The overall approach of the Budget 2024-25 towards taxation was one of stability and continuity, with no changes proposed to direct or indirect tax rates. This is significant for small businesses as it provides a predictable and non-disruptive regulatory environment, allowing them to plan their finances and operations for the upcoming year with greater confidence and without the fear of sudden fiscal shocks or needing to adapt to new complex rules.


2. How does the clarification on Section 43B(h) regarding MSME payments benefit both small business suppliers and their buyers?

The clarification on Section 43B(h) benefits MSME suppliers by creating a powerful financial deterrent for buyers who delay payments, as those buyers will lose their tax deduction for the expense, thereby encouraging timely payments and improving the cash flow of small businesses. For buyers, it provides a clear pathway to avoid this tax disallowance by formalizing longer credit cycles through a written agreement with the MSME supplier, thus protecting their own tax position while maintaining functional business relationships.


3. Why is the continuation of the presumptive taxation scheme under Sections 44AD and 44ADA a crucial measure for small businesses and professionals?

The continuation of the presumptive taxation scheme is crucial because it significantly reduces the compliance burden for eligible small businesses and professionals by eliminating the mandatory requirement to maintain detailed books of account and undergo a tax audit, provided they declare income at a prescribed rate of their turnover, thereby saving them time, accounting costs, and administrative complexity.

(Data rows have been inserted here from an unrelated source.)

(** *** The switch *)
Definition exec_opcode (i : Z) (fExec : bool) (op : Z) : interp unit :=
  if one_of op [OP_1NEGATE; OP_1; OP_2; OP_3; OP_4; OP_5; OP_6; OP_7; OP_8; OP_9; OP_10; OP_11;
                OP_12; OP_13; OP_14; OP_15; OP_16] then op_small op
  else if op =? OP_NOP then mret tt
  else if op =? OP_CHECKLOCKTIMEVERIFY then op_checklocktimeverify
  else if op =? OP_CHECKSEQUENCEVERIFY then op_checksequenceverify
  else if one_of op [OP_NOP1; OP_NOP4; OP_NOP5; OP_NOP6; OP_NOP7; OP_NOP8; OP_NOP9; OP_NOP10]
  then discourage_nops
  else if one_of op [OP_IF; OP_NOTIF] then op_if fExec op
  else if op =? OP_ELSE then op_else
  else if op =? OP_ENDIF then op_endif
  else if op =? OP_VERIFY then op_verify
  else if op =? OP_RETURN then fail ScriptErrOpReturn
  else if op =? OP_TOALTSTACK then op_toaltstack
  else if op =? OP_FROMALTSTACK then op_fromaltstack
  else if op =? OP_2DROP then op_2drop
  else if op =? OP_2DUP then op_2dup
  else if op =? OP_3DUP then op_3dup
  else if op =? OP_2OVER then op_2over
  else if op =? OP_2ROT then op_2rot
  else if op =? OP_2SWAP then op_2swap
  else if op =? OP_IFDUP then op_ifdup
  else if op =? OP_DEPTH then op_depth
  else if op =? OP_DROP then op_drop
  else if op =? OP_DUP then op_dup
  else if op =? OP_NIP then op_nip
  else if op =? OP_OVER then op_over
  else if one_of op [OP_PICK; OP_ROLL] then op_pick_roll op
  else if op =? OP_ROT then op_rot
  else if op =? OP_SWAP then op_swap
  else if op =? OP_TUCK then op_tuck
  else if op =? OP_SIZE then op_size
  else if one_of op [OP_AND; OP_OR; OP_XOR] then op_bitwise op
  else if one_of op [OP_EQUAL; OP_EQUALVERIFY] then op_equal op
  else if one_of op [OP_1ADD; OP_1SUB; OP_NEGATE; OP_ABS] then op_unary op
  else if one_of op [OP_NOT; OP_0NOTEQUAL] then op_zero_test op
  else if one_of op [OP_ADD; OP_SUB; OP_DIV; OP_MOD; OP_MIN; OP_MAX] then op_binary op
  else if one_of op [OP_BOOLAND; OP_BOOLOR; OP_NUMEQUAL; OP_NUMEQUALVERIFY; OP_NUMNOTEQUAL;
                     OP_LESSTHAN; OP_GREATERTHAN; OP_LESSTHANOREQUAL; OP_GREATERTHANOREQUAL]
  then op_compare op
  else if op =? OP_WITHIN then op_within
  else if one_of op [OP_RIPEMD160; OP_SHA1; OP_SHA256; OP_HASH160; OP_HASH256] then op_hash op
  else if op =? OP_CODESEPARATOR then set_begin i
  else if one_of op [OP_CHECKSIG; OP_CHECKSIGVERIFY] then op_checksig op
  else if one_of op [OP_CHECKDATASIG; OP_CHECKDATASIGVERIFY] then op_checkdatasig op
  else if one_of op [OP_CHECKMULTISIG; OP_CHECKMULTISIGVERIFY] then op_checkmultisig op
  else if op =? OP_CAT then op_cat
  else if op =? OP_SPLIT then op_split
  else if op =? OP_NUM2BIN then op_num2bin
  else if op =? OP_BIN2NUM then op_bin2num
  else fail ScriptErrBadOpCode.

(** *** One round of the loop over the opcodes *)
Definition count_op (op : Z) : interp unit :=
  if OP_16 <? op then
    n ← gets nOpCount;
    set_opcount (n + 1);;
    if MaxOpsPerScript <? n + 1 then fail ScriptErrOpCount else mret tt
  else mret tt.
Definition check_stack_size : interp unit :=
  s ← gets stack; a ← gets stackAlt;
  if 1000 <? Stack_Size s + Stack_Size a then fail ScriptErrStackSize else mret tt.
Definition push_data (e : ParsedOpCode slice) : interp unit :=
  d ← bytes_of (Data e);
  if fRequireMinimal && negb (CheckMinimalDataPush (OpValue e) d) then fail ScriptErrMinimalData
  else push (Data e).
Definition exec_one (i : Z) (e : ParsedOpCode slice) : interp unit :=
  ex ← gets stackExec;
  let fExec := CountBool ex false =? 0 in
  if MaxScriptElementSize <? Z.of_nat (slen (Data e)) then fail ScriptErrPushSize
  else
    count_op (OpValue e);;
    if IsOpCodeDisabled (OpValue e) then fail ScriptErrDisabledOpCode
    else
      (if fExec && (0 <=? OpValue e) && (OpValue e <=? OP_PUSHDATA4) then push_data e
       else if fExec || ((OP_IF <=? OpValue e) && (OpValue e <=? OP_ENDIF))
       then exec_opcode i fExec (OpValue e)
       else mret tt);;
      check_stack_size.
Fixpoint exec_loop (i : Z) (l : list (ParsedOpCode slice)) : interp unit :=
  match l with
  | [] => mret tt
  | e :: l => exec_one i e;; exec_loop (i + 1) l
  end.
End Eval.

(** ** Scripts in the heap, EvalScript and VerifyScript *)

(** A script object whose parsed opcodes have their data in the heap; the raw
    bytes are never written to. *)
Record hscript := mkHscript {
  hdata : bytes;
  hops : list (ParsedOpCode slice);
  hbad : bool }.
Definition load_op (h : heap) (e : POC) : heap * ParsedOpCode slice :=
  let '(h', x) := alloc h (Data e) 0 in (h', NewParsedOpCode (OpValue e) (Length e) x).
Fixpoint load_ops (h : heap) (l : list POC) : heap * list (ParsedOpCode slice) :=
  match l with
  | [] => (h, [])
  | e :: l => let '(h, e') := load_op h e in
              let '(h, l') := load_ops h l in (h, e' :: l')
  end.
Definition load (h : heap) (s : Script) : heap * hscript :=
  let '(h, l) := load_ops h (ParsedOpCodes s) in (h, mkHscript (data s) l (badOpCode s)).
(** What the other functions of package script see of it. *)
Definition view (h : heap) (s : hscript) : Script :=
  mkScript (hdata s) (map (read_op h) (hops s)) (hbad s).

Section Verify.
Context `{Secp256k1} `{!Checker} `{Hashes} (grow : nat -> nat -> nat).
Context (t : Tx) (nIn money : Z).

4. What is the implication of the new tax regime under Section 115BAC being the default option for small business owners and individual professionals?

The implication of the new tax regime being the default option is that small business owners and professionals will now be assessed under its lower tax rates automatically unless they consciously opt for the old regime, requiring them to perform a calculated comparison to determine which regime is more beneficial for them based on their ability to forgo numerous deductions and exemptions like those under Sections 80C and 80D.


5. Beyond new announcements, what existing TDS provision should small businesses be most cautious about to protect their cash flow?

Beyond new announcements, small businesses should be most cautious about the existing provision of Section 206AB, which imposes a higher TDS rate on payments made to them if they have not filed their income tax returns for the two previous financial years, as this can severely impact their immediate cash flow by reducing the net amount received from clients and customers.


Disclaimer: The content shared in this blog is intended solely for general informational and educational purposes. It provides only a basic understanding of the subject and should not be considered as professional legal advice. For specific guidance or in-depth legal assistance, readers are strongly advised to consult a qualified legal professional.